====== Data section ======

Lemma serve_updated req db hi r' :
  stamped hi db ->
  Forall (fun c => hi <= _utc_now_iso c) (clock_of req) ->
  In r' (tasks (snd (serve req db))) ->
  (exists r, In r (tasks db) /\ Row.id r = Row.id r' /\
             Row.updated_at r <= Row.updated_at r') \/
  sqlite_sequence db < Row.id r'.
Proof.
  intros Hs Hc.
  assert (Hsame : In r' (tasks db) ->
    (exists r, In r (tasks db) /\ Row.id r = Row.id r' /\
               Row.updated_at r <= Row.updated_at r') \/
    sqlite_sequence db < Row.id r')
    by (intros H; left; exists r'; repeat split; [assumption | lia]).
  assert (Hrw : forall i g clock,
    hi <= _utc_now_iso clock ->
    (forall r, Row.id (g r) = Row.id r /\ Row.updated_at (g r) = _utc_now_iso clock) ->
    In r' (rewrite_at i g (tasks db)) ->
    (exists r, In r (tasks db) /\ Row.id r = Row.id r' /\
               Row.updated_at r <= Row.updated_at r') \/
    sqlite_sequence db < Row.id r').
  { intros i g clock Hle Hg Hin. left. unfold rewrite_at in Hin.
    apply in_map_iff in Hin. destruct Hin as (r & <- & Hr). exists r.
    split; [exact Hr|]. specialize (Hs r Hr).
    destruct (Sql.has_id i r); [|split; [reflexivity | lia]].
    destruct (Hg r) as [-> ->]. split; [reflexivity | lia]. }
  destruct req as [|clock body|clock id body|clock id body|id]; simpl in *.
  - rewrite list_tasks_eq. exact Hsame.
  - unfold post_tasks. destruct (TaskCreate.validate body) as [p|]; [|exact Hsame].
    rewrite create_task_eq. simpl. intros Hin. apply in_app_or in Hin.
    destruct Hin as [Hin|[<-|[]]]; [now apply Hsame|].
    right. simpl. apply new_rowid_gt_seq.
  - inversion Hc as [|? ? Hle _]; subst.
    unfold put_task. destruct (1 <=? id); [|exact Hsame].
    destruct (TaskUpdate.validate body) as [p|]; [|exact Hsame].
    destruct (Sql.select_by_id id db) as [old|] eqn:Es.
    + rewrite (replace_task_found clock db id p old Es). simpl.
      apply (Hrw _ _ clock Hle). intros r. split; reflexivity.
    + rewrite (replace_task_missing clock db id p Es). exact Hsame.
  - inversion Hc as [|? ? Hle _]; subst.
    unfold patch_task_complete. destruct (1 <=? id); [|exact Hsame].
    destruct (Body.completed body) as [c|]; [|exact Hsame].
    destruct (Sql.select_by_id id db) as [old|] eqn:Es.
    + rewrite (set_task_completion_found clock db id c old Es). simpl.
      apply (Hrw _ _ clock Hle). intros r. split; reflexivity.
    + rewrite (set_task_completion_missing clock db id c Es). exact Hsame.
  - unfold delete_task_route. destruct (1 <=? id); [|exact Hsame].
    destruct (Sql.select_by_id id db) as [old|] eqn:Es.
    + rewrite (delete_task_found db id old Es). simpl. intros Hin.
      apply filter_In in Hin. apply Hsame. tauto.
    + rewrite (delete_task_missing db id Es). exact Hsame.
Qed.

Lemma sorted_drop_prefix (l1 l2 : list Z) :
  StronglySorted Z.le (l1 ++ l2) -> StronglySorted Z.le l2.
Proof.
  induction l1 as [|c l1 IH]; simpl; [trivial|].
  intros H. inversion H; subst. now apply IH.
Qed.

Lemma run_stamped_upto reqs : forall db hi c',
  stamped hi db ->
  StronglySorted Z.le (clocks reqs ++ [c']) ->
  Forall (fun c => hi <= _utc_now_iso c) (clocks reqs ++ [c']) ->
  stamped (_utc_now_iso c') (snd (run reqs db)).
Proof.
  induction reqs as [|req rest IH]; intros db hi c' Hs Hsorted Hall.
  - simpl in *. inversion Hall; subst. now apply (stamped_weaken hi).
  - rewrite run_cons. simpl snd. unfold clocks in *. simpl flat_map in *.
    rewrite <- app_assoc in Hsorted, Hall.
    apply Forall_app in Hall. destruct Hall as [Hreq Hrest].
    pose proof (serve_stamped req db hi Hs Hreq) as Hstep.
    apply (IH _ _ c' Hstep).
    + exact (sorted_drop_prefix _ _ Hsorted).
    + destruct (clock_of req) as [|c l] eqn:Ec; [exact Hrest|].
      simpl in Hsorted. inversion Hsorted as [|? ? _ Hc]; subst.
      apply Forall_app in Hc. destruct Hc as [_ Hc].
      eapply Forall_impl; [|exact Hc]. simpl.
      intros c0 Hc0. now apply utc_now_iso_mono.
Qed.

Lemma run_stamped_fresh reqs :
  StronglySorted Z.le (clocks reqs) ->
  exists hi, stamped hi (snd (run reqs (_init_db None))).
Proof.
  intros Hsorted. destruct (clocks reqs) as [|c0 cs] eqn:Ec.
  - apply (run_stamped reqs (_init_db None) 0); rewrite ?Ec;
      [intros x [] | constructor | constructor].
  - apply (run_stamped reqs (_init_db None) (_utc_now_iso c0)); rewrite ?Ec.
    + intros x [].
    + exact Hsorted.
    + inversion Hsorted as [|? ? _ Hc]; subst.
      constructor; [lia|]. eapply Forall_impl; [|exact Hc].
      simpl. intros c' Hcc'. now apply utc_now_iso_mono.
Qed.

End Updates.

(** X16.  When the clock readings taken along a request sequence never
    decrease, no request moves a task's [updated_at] back: a row that carries
    the id of a stored task after one more request has an [updated_at] at
    least as late as the task had. *)
Theorem updated_at_never_decreases reqs req r r' :
  StronglySorted Z.le (clocks (reqs ++ [req])) ->
  In r (tasks (snd (run reqs (_init_db None)))) ->
  In r' (tasks (snd (serve req (snd (run reqs (_init_db None)))))) ->
  Row.id r' = Row.id r ->
  Row.updated_at r <= Row.updated_at r'.
Proof.
  intros Hsorted Hr Hr' Hid.
  set (file := snd (run reqs (_init_db None))) in *.
  assert (Hok : store_ok file) by (apply store_ok_run, store_ok_init).
  assert (Hconcl : forall hi,
    stamped hi file -> Forall (fun c => hi <= _utc_now_iso c) (clock_of req) ->
    Row.updated_at r <= Row.updated_at r').
  { intros hi Hs Hc.
    destruct (serve_updated req file hi r' Hs Hc Hr')
      as [(r0 & Hr0 & Hid0 & Hle)|Hgt].
    - pose proof (same_id_same_row file r r0 (ids_unique file Hok) Hr Hr0
                    ltac:(congruence)) as E.
      subst r0. exact Hle.
    - pose proof (ids_in_range file Hok r Hr). lia. }
  unfold clocks in Hsorted. rewrite flat_map_app in Hsorted. simpl in Hsorted.
  rewrite app_nil_r in Hsorted. fold (clocks reqs) in Hsorted.
  destruct (clock_of req) as [|c' l] eqn:Ec.
  - rewrite app_nil_r in Hsorted.
    destruct (run_stamped_fresh reqs Hsorted) as (hi & Hs).
    apply (Hconcl hi Hs). constructor.
  - assert (l = []) as -> by (destruct req; simpl in Ec; congruence).
    set (h := hd c' (clocks reqs ++ [c'])).
    assert (Hh : Forall (fun c => _utc_now_iso h <= _utc_now_iso c)
                        (clocks reqs ++ [c'])).
    { subst h. destruct (clocks reqs ++ [c']) as [|c0 cs] eqn:E0; [constructor|].
      simpl. inversion Hsorted as [|? ? _ Hc]; subst.
      constructor; [lia|]. eapply Forall_impl; [|exact Hc].
      simpl. intros c1 Hc1. now apply utc_now_iso_mono. }
    apply (Hconcl (_utc_now_iso c')).
    + apply (run_stamped_upto reqs (_init_db None) (_utc_now_iso h) c');
        [intros x [] | exact Hsorted | exact Hh].
    + constructor; [lia | constructor].
Qed.

Lemma updated_at_never_decreases_witness :
  Row.updated_at (Row.mk 1 "Buy milk" None 0 1000000 1000000) <=
  Row.updated_at (Row.mk 1 "Buy milk" None 1 1000000 5000000).
Proof.
  apply (updated_at_never_decreases three_tasks
           (PATCH_task_complete 5999999 1 (Body.mk None None (Some true)))).
  - vm_compute. repeat constructor; discriminate.
  - vm_compute. left. reflexivity.
  - vm_compute. left. reflexivity.
  - reflexivity.
Defined.

(** ** Requests addressed to different ids *)

Section Independence.

Lemma snd_tagged {A B C} (f : A -> B) (x : A * C) :
  snd (let (o, c) := x in (f o, c)) = snd x.
Proof. now destruct x. Qed.
Lemma assoc_elem_of (k : string) (ps : list (string * jv)) (v : jv) :
  assoc k ps = Some v -> (k, v) ∈ ps.
Proof.
  induction ps as [|[k0 v0] ps IH]; simpl; [discriminate|].
  destruct (String.eqb_spec k k0) as [<-|Hne].
  - intros [= ->]. apply elem_of_cons. auto.
  - intros Hv. apply elem_of_cons. auto.
Qed.

Lemma NoDup_keys (ps : list (string * jv)) (k : string) (v v' : jv) :
  NoDup (map fst ps) -> (k, v) ∈ ps -> (k, v') ∈ ps -> v = v'.
Proof.
  induction ps as [|[k0 v0] ps IH]; simpl; intros Hnd H1 H2.
  - apply elem_of_nil in H1 as [].
  - apply NoDup_cons in Hnd as [Hk0 Hnd].
    apply elem_of_cons in H1 as [H1|H1]; apply elem_of_cons in H2 as [H2|H2].
    + congruence.
    + injection H1 as -> ->. exfalso. apply Hk0.
      apply list_elem_of_fmap. exists (k0, v'). auto.
    + injection H2 as -> ->. exfalso. apply Hk0.
      apply list_elem_of_fmap. exists (k0, v). auto.
    + auto.
Qed.

(** C10.  In the details assembled for a failed request, the user record
    is the serialized user without its [email] property, and the xhr
    entry is the xhr object without its function-valued properties: it
    has no function left, everything it has comes from the xhr, and it
    keeps every other property of the xhr.  These details are what
    [ajaxErrorModal] hands to [errorModal]. *)
Theorem ajax_details_redacted (g : galaxy) (w : window) (a e t : jv) :
  let details := _ajaxDetails object_text g w a e t in
  (get details "user" = omit (result (user g) "toJSON" JUndef) ["email"]
   /\ (forall v, ("email", v) ∉ props_of (get details "user"))
   /\ get (get details "user") "email" = JUndef)
  /\ (get details "xhr" = omit e (functions e)
      /\ (forall k v, (k, v) ∈ props_of (get details "xhr") ->
                      is_function v = false /\ (k, v) ∈ props_of e)
      /\ (NoDup (map fst (props_of e)) ->
          forall k v, (k, v) ∈ props_of e -> is_function v = false ->
                      (k, v) ∈ props_of (get details "xhr")))
  /\ (forall d u,
        Galaxy w = Some g ->
        exists d' u',
          ajaxErrorModal object_text localize w a e t d u =
          Some (errorModal object_text localize w d' u' details)
          /\ truthy d' = true).
Proof.
  cbv zeta.
  change (get (_ajaxDetails object_text g w a e t) "user")
    with (omit (result (user g) "toJSON" JUndef) ["email"]).
  change (get (_ajaxDetails object_text g w a e t) "xhr")
    with (omit e (functions e)).
  split; [|split].
  - split; [reflexivity|].
    assert (H : forall v, ("email", v)
                  ∉ props_of (omit (result (user g) "toJSON" JUndef) ["email"])).
    { intros v H. apply elem_of_omit in H as [_ H]. apply H.
      apply list_elem_of_singleton. reflexivity. }
    split; [exact H|].
    unfold get.
    destruct (assoc "email" _) as [v|] eqn:Hv; [|reflexivity].
    apply assoc_elem_of in Hv. destruct (H v Hv).
  - split; [reflexivity|]. split.
    + intros k v H. apply elem_of_omit in H as [Hin Hk]. split; [|exact Hin].
      destruct (is_function v) eqn:Hf; [|reflexivity].
      exfalso. apply Hk. apply elem_of_functions. eauto.
    + intros Hnd k v Hin Hf. apply elem_of_omit. split; [exact Hin|].
      intros Hk. apply elem_of_functions in Hk as (v' & Hin' & Hf').
      rewrite (NoDup_keys _ _ _ _ Hnd Hin Hin') in Hf. congruence.
  - intros d u Hg. unfold ajaxErrorModal. rewrite Hg.
    eexists _, _. split; [reflexivity|]. unfold concat. simpl.
    destruct (to_str object_text (js_or d (DEFAULT_AJAX_ERR_MSG localize)));
      reflexivity.
Qed.

End Facts.

Import Examples.

(** On a page with a modal host the dialog is shown, without details
    when none are given. *)
Lemma errorModal_shown_witness :
  errorModal Examples.object_text Examples.localize with_modal
    (JStr "Not found") (JStr "Oops") JUndef =
  (TheModal,
   [ModalShow (JStr "Oops") (Text (JStr "Not found")) true ["Ok"];
    ModalAddClass "error-modal"]).
Proof.
  exact (proj1 (proj1
    (errorModal_shown Examples.object_text Examples.localize with_modal
       (JStr "Not found") (JStr "Oops") JUndef eq_refl) eq_refl)).
Defined.

(** An empty message shows nothing. *)
Lemma errorModal_silent_witness :
  errorModal Examples.object_text Examples.localize with_modal
    (JStr "") (JStr "Oops") JUndef = (Undefined, []).
Proof.
  exact (errorModal_silent Examples.object_text Examples.localize with_modal
           (JStr "") (JStr "Oops") JUndef eq_refl).
Defined.

(** Of the sample xhr the two data properties are kept. *)
Lemma ajax_details_redacted_witness :
  ("status", JNum 500)
  ∈ props_of (get (_ajaxDetails Examples.object_text
                     {| modal := true; config := JUndef; lastAjax := JUndef;
                        user := JUndef |}
                     with_modal JUndef xhr JUndef) "xhr").
Proof.
  refine (proj2 (proj2 (proj1 (proj2
    (ajax_details_redacted Examples.object_text Examples.localize
       {| modal := true; config := JUndef; lastAjax := JUndef;
          user := JUndef |}
       with_modal JUndef xhr JUndef))))
    _ "status" (JNum 500) _ eq_refl).
  - compute_done.
  - do 2 apply list_elem_of_further. apply list_elem_of_here.
Defined.

End ErrorModalSpec.

(** ** Error callbacks never send a request *)

Module ViewsSpec.
Import ToolForm ErrorModal Views.

Section Facts.
Context (object_text : jv -> string) (root : string) (field : Type).
Context (jq_param : list (string * string) -> string) (localize : jv -> jv).

Lemma errorModal_no_request (w : window) (message title details : jv) :
  Forall (fun ev => is_request ev = false)
    (snd (errorModal object_text localize w message title details)).
Proof.
  unfold errorModal, _errorModal.
  destruct (truthy message), (modal_host w), (truthy details);
    repeat constructor.
Qed.

(** C6.  Whatever request of the four views fails, the error callback
    registered for it, if there is one, sends no request: it redirects,
    shows a message or a dialog, marks a field, writes a debug line,
    rejects the pending deferred or calls the completion callback.  The
    requests of the two toolshed views have no error callback at all,
    and [ajaxErrorModal] sends no request either. *)
Theorem error_callbacks_send_nothing :
  (forall site h (x : failure field),
     error_callback object_text root jq_param site = Some h ->
     Forall (fun ev => is_request ev = false) (h x))
  /\ (forall c, Toolshed.error_callback c = None)
  /\ (forall w a e t d u res,
        ajaxErrorModal object_text localize w a e t d u = Some res ->
        Forall (fun ev => is_request ev = false) (snd res)).
Proof.
  split; [|split].
  - intros [| | |c] h x; simpl.
    + intros [= <-]. unfold buildmodel_error.
      destruct (Z.eqb 401 (status x)), (view_empty x), (modal_there x);
        repeat constructor.
    + intros [= <-]. repeat constructor.
    + intros [= <-]. unfold submit_error.
      destruct (completion x); simpl;
        destruct (if truthy (js_and (response x) (get (response x) "err_data"))
                  then data_matchResponse (the_form x)
                         (get (response x) "err_data")
                  else []) as [|[r m] rest];
        repeat constructor.
    + destruct c; discriminate.
  - intros []; reflexivity.
  - intros w a e t d u res. unfold ajaxErrorModal.
    destruct (Galaxy w); [|discriminate].
    intros [= <-]. apply errorModal_no_request.
Qed.

End Facts.

Import Examples.

(** The error callback of the job request, on a response that names a
    field. *)
Lemma error_callbacks_send_nothing_witness :
  Forall (fun ev => is_request ev = false)
    (submit_error Examples.object_text (three_fields []) (request_of [])
       true field_error).
Proof.
  exact (proj1
    (error_callbacks_send_nothing Examples.object_text "/" unit
       Examples.jq_param Examples.localize)
    Submit _
    {| Views.response := field_error; status := 400; view_empty := false;
       modal_there := true; the_form := three_fields [];
       tool := cat1; sent := request_of []; completion := true |}
    eq_refl).
Defined.

End ViewsSpec.

(** ** More on the tool form *)

Module ToolFormMore.
Import ToolForm ToolFormSpec ToolFormReplies.

Section Validation.
Context {field : Type} (f : form field).

Implicit Types (t : list (string * value)) (o : Z) (tr : list effect)
  (l : value) (values : list (option selection)).

(** A turn of the loop goes on when the entry is not a missing required
    field and, if it is a batch-mode field, agrees with [o] and [i]. *)
Lemma check_input_goes_on o (i : option string) a l :
  (forall r n s, resolve f a = Some (r, n, s) ->
                 optional n = false -> l <> VNull) ->
  (forall values, batch_values f (a, l) = Some values ->
     (o = -1 \/ o = Z.of_nat (length values))
     /\ forall u j, source_kind values = Some u -> i = Some j -> j = u) ->
  exists o' i' tr, check_input f o i a l = (Next o' i', tr).
Proof.
  intros Hreq Hbatch. unfold check_input, batch_values in *. simpl in Hbatch.
  destruct (resolve f a) as [[[r n] s]|]; [|eauto].
  assert (E : negb (optional n) && value_nullish l = false).
  { destruct (optional n) eqn:Hopt; [reflexivity|].
    destruct l; try reflexivity. destruct (Hreq r n s eq_refl Hopt eq_refl). }
  rewrite E. destruct l as [|txt|[|] values]; eauto.
  destruct (Hbatch values eq_refl) as [Ho Hi].
  unfold check_batch.
  destruct (source_kind values) as [u|], i as [j|];
    try rewrite (Hi u j eq_refl eq_refl), String.eqb_refl;
    (destruct Ho as [-> | ->];
     [|destruct (Z.eqb (-1) (Z.of_nat (length values)));
       [|rewrite Z.eqb_refl]]); eauto.
Qed.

======

**What the exercise asks:** Go through the listing, and whenever a line contains the string "toJSON", copy that line.

**Task response:**
  (get details "user" = omit (result (user g) "toJSON" JUndef) ["email"]
    with (omit (result (user g) "toJSON" JUndef) ["email"]).
                  ∉ props_of (omit (result (user g) "toJSON" JUndef) ["email"])).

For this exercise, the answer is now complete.